Um abaixo-assinado que circula desde 2022 pedindo embargo ao emprego dessa tecnologia atraiu cientistas de renome da Universidade Harvard e de centros europeus como a Universidade de Cambridge. Um dos signatários é o brasileiro Roberto Schaeffer, titular do melhor núcleo de engenharia do país em pesquisa climática, a Coppe-UFRJ.
Schaeffer diz que não é contra geoengenharia solar por princípio, mas crê que ainda há tempo de o planeta agir para derrubar as emissões de CO₂ e fazer a lição de casa prescrita pelo Acordo de Paris, limitando o aquecimento global a um acréscimo de 1,5° a 2,0°C:
— A comunidade científica está dividida, mas entendo que não chegamos ao ponto de precisar lançar mão da geoengenharia quando há soluções mais baratas e inteligentes.

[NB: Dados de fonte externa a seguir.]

(* ===== verification/RequestOrigin.v ===== *)
(** * Where a request comes from, and where it may be sent

    security/proxy_networks.py, the effective client, the [Host] header and the HTTPS
    redirect of web/middleware.py, the peer policy and the bearer token of
    security/token.py, and web/safe_redirect.py.

    A header value is latin-1 text, one character a byte; names are in lower case, as
    ASGI has them.  How Starlette answers [headers.get] when a name is repeated is an
    interface, [HeaderLookup]; what it makes of [request.url] is part of a [Request]. *)

From Stdlib Require Import Ascii.
From Stdlib Require Import DecimalString.
From S2P Require Import Prelude PyVal Bytes Multipart IpAddress.
From stdpp Require Import options.
Local Open Scope Z_scope.

Abbreviation header_list := (list (bytes * bytes)).

(** ** Requests *)
Record Request := MkRequest {
  rq_method : bytes;
  (** [scope["path"]], in UTF-8 *)
  rq_path : bytes;
  rq_raw_path : option bytes;
  rq_query : bytes;
  (** the TCP peer *)
  rq_client : option bytes;
  rq_headers : header_list;
  (** [request.url]: its scheme and path, and its host name if it has one and parses *)
  rq_url_scheme : bytes;
  rq_url_path : bytes;
  rq_url_hostname : option bytes;
}.

(** [headers.getlist(name)]: every value, in order. *)
Definition getlist (name : bytes) (headers : header_list) : list bytes :=
  omap (λ h, if decide (h.1 = name) then Some h.2 else None) headers.
(** [headers.get(name)] answers one of the values, and [None] only without one. *)
Class HeaderLookup := header_get : bytes → header_list → option bytes.
Class HeaderLaws `{HeaderLookup} := header_get_spec : ∀ name headers,
  match header_get name headers with Some value => value ∈ getlist name headers | None => getlist name headers = [] end.
(** The first value. *)
Definition first_value : HeaderLookup := λ name headers, head (getlist name headers).
#[export] Instance first_value_laws : @HeaderLaws first_value.
Proof.
  intros name headers. unfold header_get, first_value. destruct (getlist name headers) as [|v l]; cbn; [done|by left].
Qed.

(** ** security/proxy_networks.py *)
Definition fold_mapped (i : ip) : ip :=
  match i with V6 n _ => match ipv4_mapped n with Some m => V4 m | None => i end | V4 _ => i end.
(** [parse_networks]: what is no network is dropped *)
Definition parse_networks (entries : list bytes) : list network := omap ip_network entries.
(** [parse_address] *)
Definition parse_address (value : option bytes) : option ip :=
  match value with
  | None | Some [] => None
  | Some text => fold_mapped <$> ip_address text
  end.
(** [in_networks] *)
Definition in_networks (address : ip) (nets : list network) : bool :=
  existsb (λ n, Bool.eqb (is_v6 address) (nw_v6 n) && in_network address n) nets.

Definition HTTPS : bytes := b "https".
Definition HTTP : bytes := b "http".
Definition strip_value (s : bytes) : bytes := strip_by latin1_space s.
Definition first_item (s : bytes) : bytes := default [] (head (split_at_char "," s)).

Section origin.
Context `{HeaderLookup}.
Definition header (name : string) (r : Request) : option bytes := header_get (b name) (rq_headers r).

(** ** web/middleware.py: the effective client *)
(** [_forwarded_scheme] *)
Definition says_https (value : bytes) : bytes :=
  if decide (lower_text (strip_value (first_item value)) = HTTPS) then HTTPS else HTTP.
Definition forwarded_scheme (r : Request) : option bytes :=
  match header "x-forwarded-proto" r with
  | None | Some [] => None
  | Some value => Some (says_https value)
  end.
(** The loop of [_leftmost_untrusted_hop], on the hops in reverse *)
Fixpoint walk_hops (trusted : list network) (hops : list bytes) : option bytes :=
  match hops with
  | [] => None
  | hop :: hops =>
      match parse_address (Some (strip_value hop)) with
      | None => walk_hops trusted hops
      | Some address => if in_networks address trusted then walk_hops trusted hops else Some (ip_text address)
      end
  end.
Definition leftmost_untrusted_hop (trusted : list network) (r : Request) : option bytes :=
  match header "x-forwarded-for" r with
  | None | Some [] => None
  | Some value => walk_hops trusted (reverse (split_at_char "," value))
  end.
Definition or_text (value : option bytes) (other : bytes) : bytes :=
  match value with None | Some [] => other | Some text => text end.
(** [resolve_effective_client]: the client's address and the scheme *)
Definition resolve_effective_client (trusted_proxies : list bytes) (r : Request) : bytes * bytes :=
  let peer_ip := or_text (rq_client r) (b "unknown") in
  let peer_scheme := if decide (rq_url_scheme r = HTTPS) then HTTPS else HTTP in
  let trusted := parse_networks trusted_proxies in
  match parse_address (rq_client r) with
  | None => (peer_ip, peer_scheme)
  | Some peer =>
      if negb (in_networks peer trusted) then (peer_ip, peer_scheme)
      else (or_text (leftmost_untrusted_hop trusted r) peer_ip, or_text (forwarded_scheme r) peer_scheme)
  end.

(** ** The [Host] header *)
(** [_is_port_suffix] *)
Definition is_digit (c : ascii) : bool := (48 <=? char_code c) && (char_code c <=? 57).
Definition is_port_suffix (value : bytes) : bool :=
  match value with
  | c :: digits => Ascii.eqb c ":" && (0 <? len digits) && (len digits <=? 5) && forallb is_digit digits
  | [] => false
  end.
(** [HOST_NAME_PATTERN.fullmatch] *)
Definition is_label_char (c : ascii) : bool :=
  let n := char_code c in is_digit c || ((97 <=? n) && (n <=? 122)) || Ascii.eqb c "_" || Ascii.eqb c "-".
Definition is_host_name (name : bytes) : bool :=
  forallb (λ label, negb (bool_decide (label = [])) && forallb is_label_char label) (split_at_char "." name).
Definition drop_dot (s : bytes) : bytes := match reverse s with c :: s' => if Ascii.eqb c "." then reverse s' else s | [] => s end.
(** [_normalise_host] *)
Definition normalise_host (host : bytes) : bytes :=
  let host := drop_dot (lower_text host) in
  match ip_address host with Some i => ip_text i | None => host end.
(** [_parse_host_header] *)
Definition parse_host_header (raw : bytes) : option bytes :=
  let value := lower_text raw in
  match value with
  | c :: tail =>
      if Ascii.eqb c "[" then
        match partition_at "]" tail with
        | (literal, found, rest) =>
            if negb found || (negb (bool_decide (rest = [])) && negb (is_port_suffix rest)) then None
            else ip_text <$> parse_v6 literal
        end
      else
        match partition_at ":" value with
        | (name, found, port) =>
            if found && negb (is_port_suffix (":"%char :: port)) then None
            else let name := drop_dot name in if is_host_name name then Some (normalise_host name) else None
        end
  | [] =>
      (* the pattern refuses the empty name *)
      None
  end.
(** [request_host] *)
Definition request_host (r : Request) : option bytes :=
  match header "host" r with
  | None | Some [] => None
  | Some raw =>
      match parse_host_header raw with
      | None => None
      | Some host =>
          match rq_url_hostname r with
          | None => None
          | Some url_host => if decide (normalise_host url_host = host) then Some host else None
          end
      end
  end.
(** [host_allowed] *)
Definition host_allowed (host : bytes) (allowed : list bytes) : bool :=
  bool_decide (host ∈ allowed) ||
  existsb (λ entry, match entry with
                    | c1 :: ((c2 :: _) as suffix) => Ascii.eqb c1 "*" && Ascii.eqb c2 "." && bool_decide (suffix `suffix_of` host)
                    | _ => false
                    end) allowed.
Definition ALWAYS_ALLOWED_HOSTS : list bytes := b <$> ["127.0.0.1"; "localhost"; "::1"]%string.

(** ** The HTTPS redirect *)
Definition decimal (n : Z) : bytes := b (NilZero.string_of_int (Z.to_int n)).
(** [_https_url] *)
Definition redirect_netloc (r : Request) (https_port : Z) : bytes :=
  let host := default (b "localhost") (request_host r) in
  let host := if bool_decide (":"%char ∈ host) then b "[" ++ host ++ b "]" else host in
  if https_port =? 443 then host else host ++ b ":" ++ decimal https_port.
Definition redirect_path (r : Request) : bytes :=
  let raw_path := or_text (rq_raw_path r) (rq_path r) in
  match raw_path with c :: _ => if Ascii.eqb c "/" then raw_path else b "/" | [] => b "/" end.
Definition https_url (r : Request) (https_port : Z) : bytes :=
  b "https://" ++ redirect_netloc r https_port ++ redirect_path r ++
  (if decide (rq_query r = []) then [] else b "?" ++ rq_query r).

(** ** security/token.py: the peer policy *)
(** [_forwarded_client] on the hops in reverse *)
Fixpoint walk_clients (trusted : list network) (hops : list bytes) : option ip :=
  match hops with
  | [] => None
  | hop :: hops =>
      match parse_address (Some (strip_value hop)) with
      | None => None
      | Some address => if in_networks address trusted then walk_clients trusted hops else Some address
      end
  end.
Definition forwarded_hops (r : Request) : list bytes := getlist (b "x-forwarded-for") (rq_headers r) ≫= split_at_char ",".
Definition forwarded_client (trusted : list network) (r : Request) : option ip :=
  walk_clients trusted (reverse (forwarded_hops r)).
(** [_forwarded_proto] *)
Definition forwarded_proto (r : Request) : bytes :=
  match getlist (b "x-forwarded-proto") (rq_headers r) with
  | [value] => says_https value
  | _ => HTTP
  end.
Definition FORWARDED_HEADERS : list string := ["x-forwarded-for"; "x-forwarded-proto"; "forwarded"]%string.
Definition is_forwarded (r : Request) : bool :=
  existsb (λ name, negb (bool_decide (getlist (b name) (rq_headers r) = []))) FORWARDED_HEADERS.
(** [peer_allowed] *)
Definition peer_allowed (allowed_clients trusted_proxies : list bytes) (require_https : bool) (r : Request) : bool :=
  match parse_address (rq_client r) with
  | None => false
  | Some peer =>
      let allowed := parse_networks allowed_clients in
      let trusted := parse_networks trusted_proxies in
      if is_forwarded r && in_networks peer trusted then
        match forwarded_client trusted r with
        | None => false
        | Some client =>
            if is_loopback client && negb (is_loopback peer) then false
            else in_networks client allowed && (bool_decide (forwarded_proto r = HTTPS) || negb require_https)
        end
      else if is_forwarded r && is_loopback peer then false
      else if negb (in_networks peer allowed) then false
      else if is_loopback peer || negb require_https then true
      else bool_decide (rq_url_scheme r = HTTPS)
  end.

(** ** The bearer token *)
(** [verify_token] *)
Definition verify_token (received expected : bytes) : bool :=
  if decide (expected = []) then false else bool_decide (received = expected).
(** [_extract_bearer] *)
Definition BEARER_PREFIX : bytes := b "Bearer ".
Definition extract_bearer (r : Request) : option bytes :=
  match header "authorization" r with
  | None => None
  | Some value => if decide (BEARER_PREFIX `prefix_of` value) then Some (strip_value (drop (length BEARER_PREFIX) value)) else None
  end.
(** [enforce_token_peer], [require_local_token]; the token file answers the token or 503 *)
Definition enforce_token_peer (allowed_clients trusted_proxies : list bytes) (r : Request) : result () :=
  if peer_allowed allowed_clients trusted_proxies true r then Ok () else Raise (HTTPException 403).
Definition require_local_token (allowed_clients trusted_proxies : list bytes) (token_file : result bytes) (r : Request) : result () :=
  _ ← enforce_token_peer allowed_clients trusted_proxies r;
  expected ← token_file;
  match extract_bearer r with
  | None => Raise (HTTPException 401)
  | Some received => if verify_token received expected then Ok () else Raise (HTTPException 401)
  end.
End origin.

(** ** web/safe_redirect.py *)
Definition MAX_PATH_LENGTH : Z := 2048.
Definition NON_NAVIGABLE_PREFIXES : list bytes := b <$> ["/partials/"; "/alerts/"]%string.
(** [_plain_ascii] *)
Definition path_char (c : ascii) : bool := (32 <? char_code c) && (char_code c <? 127) && negb (Ascii.eqb c "092").
Definition plain_ascii (value : bytes) : bool := forallb path_char value.
(** The path of [urlsplit] for a value with one leading slash: up to the query or fragment *)
Fixpoint url_path_of (value : bytes) : bytes :=
  match value with
  | [] => []
  | c :: value => if Ascii.eqb c "?" || Ascii.eqb c "#" then [] else c :: url_path_of value
  end.
(** [urllib.parse.unquote_to_bytes]: a percent sign with two hexadecimal digits *)
Fixpoint unquote_bytes (s : bytes) : bytes :=
  match s with
  | [] => []
  | c :: rest =>
      if Ascii.eqb c "%" then
        match rest with
        | h :: ((l :: rest'') as rest') =>
            match hex_value h, hex_value l with
            | Some x, Some y => ascii_of_nat (Z.to_nat (16 * x + y)) :: unquote_bytes rest''
            | _, _ => c :: unquote_bytes rest
            end
        | _ => c :: unquote_bytes rest
        end
      else c :: unquote_bytes rest
  end.
(** The decoded path, as code points *)
Definition unquoted (path : bytes) : text := utf8_decode (unquote_bytes path).
Fixpoint segments (t : text) : list text :=
  match t with
  | [] => [[]]
  | c :: t => if c =? 47 then [] :: segments t else match segments t with s :: l => (c :: s) :: l | [] => [[c]] end
  end.
Definition points (s : bytes) : text := char_code <$> s.
Definition DOT_SEGMENTS : list text := [[46]; [46; 46]].
Definition slash_once (t : text) : bool := bool_decide ([47] `prefix_of` t) && negb (bool_decide ([47; 47] `prefix_of` t)).
Definition rewritten_point (c : Z) : bool := (c <? 32) || (c =? 127) || (c =? 92).
(** [safe_local_path] *)
Definition safe_local_path (max_length : Z) (value : option bytes) : option bytes :=
  match value with
  | None | Some [] => None
  | Some v =>
      if (max_length <? len v) || negb (plain_ascii v) then None
      else if negb (slash_once (points v)) then None
      else
        let path := url_path_of v in
        let decoded := unquoted path in
        if negb (bool_decide (decoded = points path)) && (negb (slash_once decoded) || existsb rewritten_point decoded) then None
        else if existsb (λ s, bool_decide (s ∈ DOT_SEGMENTS)) (segments decoded) then None
        else if existsb (λ p, bool_decide (points p `prefix_of` decoded)) NON_NAVIGABLE_PREFIXES then None
        else Some v
  end.

Example safe_examples :
  safe_local_path MAX_PATH_LENGTH <$> [Some (b "/projects/3?next=//x"); Some (b "//evil.example"); Some (b "/%2F%2Fevil"); Some (b "/%5Cevil"); Some (b "/a/%2e%2E/b"); Some (b "/partials/x"); Some (b "/a%252Fb"); None]
  = [Some (b "/projects/3?next=//x"); None; None; None; None; None; Some (b "/a%252Fb"); None].
Proof. vm_compute. reflexivity. Qed.
Example decimal_8443 : decimal 8443 = b "8443".
Proof. vm_compute. reflexivity. Qed.
Example host_examples :
  parse_host_header <$> [b "Example.COM:8443"; b "[::1]:80"; b "[0:0:0:0:0:0:0:1]"; b "a@b"; b "::1"; b "host."; b "h:123456"; b "010.0.0.1"]
  = [Some (b "example.com"); Some (b "::1"); Some (b "::1"); None; None; Some (b "host"); None; Some (b "010.0.0.1")].
Proof. vm_compute. reflexivity. Qed.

Um receio, porém, é que o planeta já aqueceu 1,2°C desde a revolução industrial, e as emissões por queima de combustível fóssil nem sequer começaram a cair.
— Se chegarmos a 2030 com emissões subindo, sobra pouca opção para frear a temperatura. Você vai ter que partir para geoengenharia porque vira uma situação de emergência.
Nem mesmo cientistas que estudam a geoengenharia a fundo querem se ver na situação de prescrever esse remédio amargo para o planeta, sobretudo com os efeitos colaterais ainda mal estudados. A MCB pode ajudar a Humanidade a ganhar tempo, mas não vai isentá-la da responsabilidade de zerar as emissões.
— Para aplicar a geoengenharia no mundo real, precisamos ser mais cautelosos e fazer mais estudos fundamentais — diz Ying Chen.